Definition in_storage (st : Memory) x : Prop := m_addr st <= x < m_addr st + m_len st.

(** Two allocations share their storage or have storages that do not meet. *)
Definition storages_ok m : Prop :=
  (forall q, q ∈ m -> m_addr (storage q.2) mod h_page_size H = 0)
  /\ forall q q', q ∈ m -> q' ∈ m -> storage q.2 = storage q'.2
       \/ forall x, in_storage (storage q.2) x -> ~ in_storage (storage q'.2) x.

Lemma storages_sub m m' :
  storages_ok m -> (forall q, q ∈ m' -> exists q0, q0 ∈ m /\ storage q.2 = storage q0.2) -> storages_ok m'.
Proof.
  intros [H1 H2] Hs. split.
  - intros q Hq. destruct (Hs q Hq) as (q0 & Hq0 & ->). by apply H1.
  - intros q q' Hq Hq'. destruct (Hs q Hq) as (q0 & Hq0 & ->), (Hs q' Hq') as (q1 & Hq1 & ->). by apply H2.
Qed.

(** The memory of the storages of a table is as it was. *)
Definition kept_pages m c c' : Prop :=
  (forall q x, q ∈ m -> in_storage (storage q.2) x -> page c' x = page c x)
  /\ forall x, page c' x = page c x \/ page c' x = None.

Lemma remove_one_Ok {E} m1 k a m2 c :
  bt_ok (m1 ++ (k, a) :: m2) -> storages_ok (m1 ++ (k, a) :: m2) ->
  exists c', @remove_one H E k (m1 ++ (k, a) :: m2) c = Ok (m1 ++ m2, c') /\ kept_pages (m1 ++ m2) c c'.
Proof.
  intros Hok [Hs1 Hs2]. apply bt_ok_middle in Hok as (H1 & H2 & _). unfold remove_one.
  rewrite get_key, remove_middle by done. destruct (existsb _ (m1 ++ m2)) eqn:Hx.
  { exists c. split; [done|]. split; [done|]. by left. }
  unfold drop_memory. rewrite unmap_ok by (apply (Hs1 (k, a)); set_solver). cbn [mbind outcome_bind].
  eexists. split; [done|]. split.
  - intros q x Hq Hin. cbn. rewrite decide_False; [done|]. intros Hr.
    destruct (Hs2 q (k, a)) as [He|Hd]; [set_solver|set_solver| |by apply (Hd x)].
    assert (existsb (fun q => bool_decide (storage q.2 = storage a)) (m1 ++ m2) = true) as Ht; [|congruence].
    apply existsb_exists. exists q. split; [by apply list_elem_of_In|]. by apply bool_decide_eq_true.
  - intros x. cbn. case_decide; [by right|by left].
Qed.

Lemma remove_all_Ok {E} t m1 m2 : forall c,
  bt_ok (m1 ++ t ++ m2) -> storages_ok (m1 ++ t ++ m2) ->
  exists c', @remove_all H E t.*1 (m1 ++ t ++ m2) c = Ok (m1 ++ m2, c') /\ kept_pages (m1 ++ m2) c c'.
Proof.
  induction t as [|[k a] t IH]; intros c Hok Hs; cbn [remove_all fmap list_fmap fst app].
  { exists c. split; [done|]. split; [done|]. by left. }
  destruct (@remove_one_Ok E m1 k a (t ++ m2) c Hok Hs) as (c1 & -> & Hk1). cbn [mbind outcome_bind].
  apply bt_ok_middle in Hok as (_ & _ & Hok).
  assert (storages_ok (m1 ++ t ++ m2)) as Hs'.
  { apply (storages_sub _ _ Hs). intros q Hq. exists q. split; [set_solver|done]. }
  destruct (IH c1 Hok Hs') as (c2 & -> & Hk2). exists c2. split; [done|]. split.
  - intros q x Hq Hx. rewrite (proj1 Hk2 q x Hq Hx). apply (proj1 Hk1 q x); [set_solver|done].
  - intros x. destruct (proj2 Hk2 x) as [->| ->]; [apply Hk1|by right].
Qed.

Lemma insert_tail {E} bug tail m1 m2 e :
  keys_lt m1 e -> (tail = [] \/ exists b, tail = [b] /\ addr b = e /\ keys_gt m2 e) ->
  @insert_all E bug tail (m1 ++ m2) = Ok (m1 ++ (key <$> tail) ++ m2).
Proof.
  intros H1 [->|(b & -> & Hb & H2)]; [done|]. cbn. rewrite Hb. rewrite get_middle by done.
  rewrite insert_middle by done. unfold key. by rewrite Hb.
Qed.

(** ** The invariant *)

Record space_ok (s : t) : Prop := SpaceOk {
  so_granularity : allocation_granularity s = h_page_size H /\ h_page_size H <= VIRTUAL_PAGE_SIZE;
  so_ordered : ordered 1 (allocations s);
  so_allocs k a : (k, a) ∈ allocations s ->
    addr a mod VIRTUAL_PAGE_SIZE = 0 /\ m_addr (storage a) <= addr a
    /\ end_ a <= m_addr (storage a) + m_len (storage a)
    /\ m_addr (storage a) + m_len (storage a) + VIRTUAL_PAGE_SIZE < 2 ^ 64;
  so_storages : storages_ok (allocations s);
  so_live q x : q ∈ allocations s -> in_storage (storage q.2) x -> is_Some (page (calls s) x);
  so_pages x a : at_ (allocations s) x = Some a -> page (calls s) x = Some (into_host (prot a))
}.

(** The protection and the name of an address. *)
Definition view (s : t) x : option (Z * str) := (fun a => (prot a, name a)) <$> at_ (allocations s) x.

Lemma view_attrs m m' x :
  attrs <$> at_ m' x = attrs <$> at_ m x ->
  (fun a => (prot a, name a)) <$> at_ m' x = (fun a => (prot a, name a)) <$> at_ m x.
Proof. destruct (at_ m' x), (at_ m x); cbn; intros; unfold attrs in *; congruence. Qed.

Lemma space_live s : space_ok s -> live (calls s) (allocations s).
Proof.
  intros Hs k a Hi. destruct (so_allocs s Hs k a Hi) as (Ha & H1 & H2 & _). split; [done|].
  intros x Hx. apply (so_live s Hs (k, a)); [done|]. unfold inside, in_storage in *. cbn. lia.
Qed.

(** An address space after a cut, with calls that leave what remains alone. *)
Lemma cut_ok s p e c c' :
  space_ok s -> p < e -> e mod VIRTUAL_PAGE_SIZE = 0 ->
  (forall x, is_Some (page (calls s) x) -> is_Some (page c x)) ->
  (forall x, ~ p <= x < e -> page c x = page (calls s) x) ->
  kept_pages (cuts p e (allocations s)) c c' ->
  space_ok (set_allocs s (cuts p e (allocations s)) c').
Proof.
  intros Hs He Hal Hc1 Hc2 [Hk _]. split; cbn.
  - apply Hs.
  - apply ordered_cuts; [done|apply Hs].
  - intros k b Hi. apply elem_cuts in Hi as (k' & a & Ha & [= _ _ ->] & _ & H1 & H2 & H3).
    destruct (so_allocs s Hs k' a Ha) as (Ha1 & Ha2 & Ha3 & Ha4). split; [destruct H3 as [->| ->]; done|lia].
  - apply (storages_sub (allocations s)); [apply Hs|]. intros [k b] Hi.
    apply elem_cuts in Hi as (k' & a & Ha & [= _ _ Hb] & _). by exists (k', a).
  - intros [k b] x Hi Hx. cbn in Hx. rewrite (Hk (k, b) x Hi Hx). apply Hc1.
    apply elem_cuts in Hi as (k' & a & Ha & [= _ _ Hb] & _). apply (so_live s Hs (k', a)); [done|]. cbn. by rewrite <- Hb.
  - intros x b Hb. pose proof (at_cuts p e (allocations s) x He) as Hat. rewrite Hb in Hat. cbn in Hat.
    destruct (decide (p <= x < e)) as [|Hx]; [done|]. destruct (at_ (allocations s) x) as [a|] eqn:Ha; [|done].
    cbn in Hat. injection Hat as Hp _ Hst. rewrite Hp, <- (so_pages s Hs x a Ha).
    apply at_elem in Hb as [Hin [k Hi]]. rewrite <- (Hc2 x Hx). apply (Hk (k, b) x Hi). cbn.
    apply elem_cuts in Hi as (k' & a' & Ha' & [= _ _ ->] & _ & H1 & H2 & _).
    destruct (so_allocs s Hs k' a' Ha') as (_ & Ha2 & Ha3 & _). unfold inside, in_storage in *. lia.
Qed.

■ Your goal ■
Please return exactly the lines from the opening line of the data above through the line with "- intros q Hq.", both included and nothing else.

■ Response below ■
Definition in_storage (st : Memory) x : Prop := m_addr st <= x < m_addr st + m_len st.

(** Two allocations share their storage or have storages that do not meet. *)
Definition storages_ok m : Prop :=
  (forall q, q ∈ m -> m_addr (storage q.2) mod h_page_size H = 0)
  /\ forall q q', q ∈ m -> q' ∈ m -> storage q.2 = storage q'.2
       \/ forall x, in_storage (storage q.2) x -> ~ in_storage (storage q'.2) x.

Lemma storages_sub m m' :
  storages_ok m -> (forall q, q ∈ m' -> exists q0, q0 ∈ m /\ storage q.2 = storage q0.2) -> storages_ok m'.
Proof.
  intros [H1 H2] Hs. split.
  - intros q Hq. destruct (Hs q Hq) as (q0 & Hq0 & ->). by apply H1.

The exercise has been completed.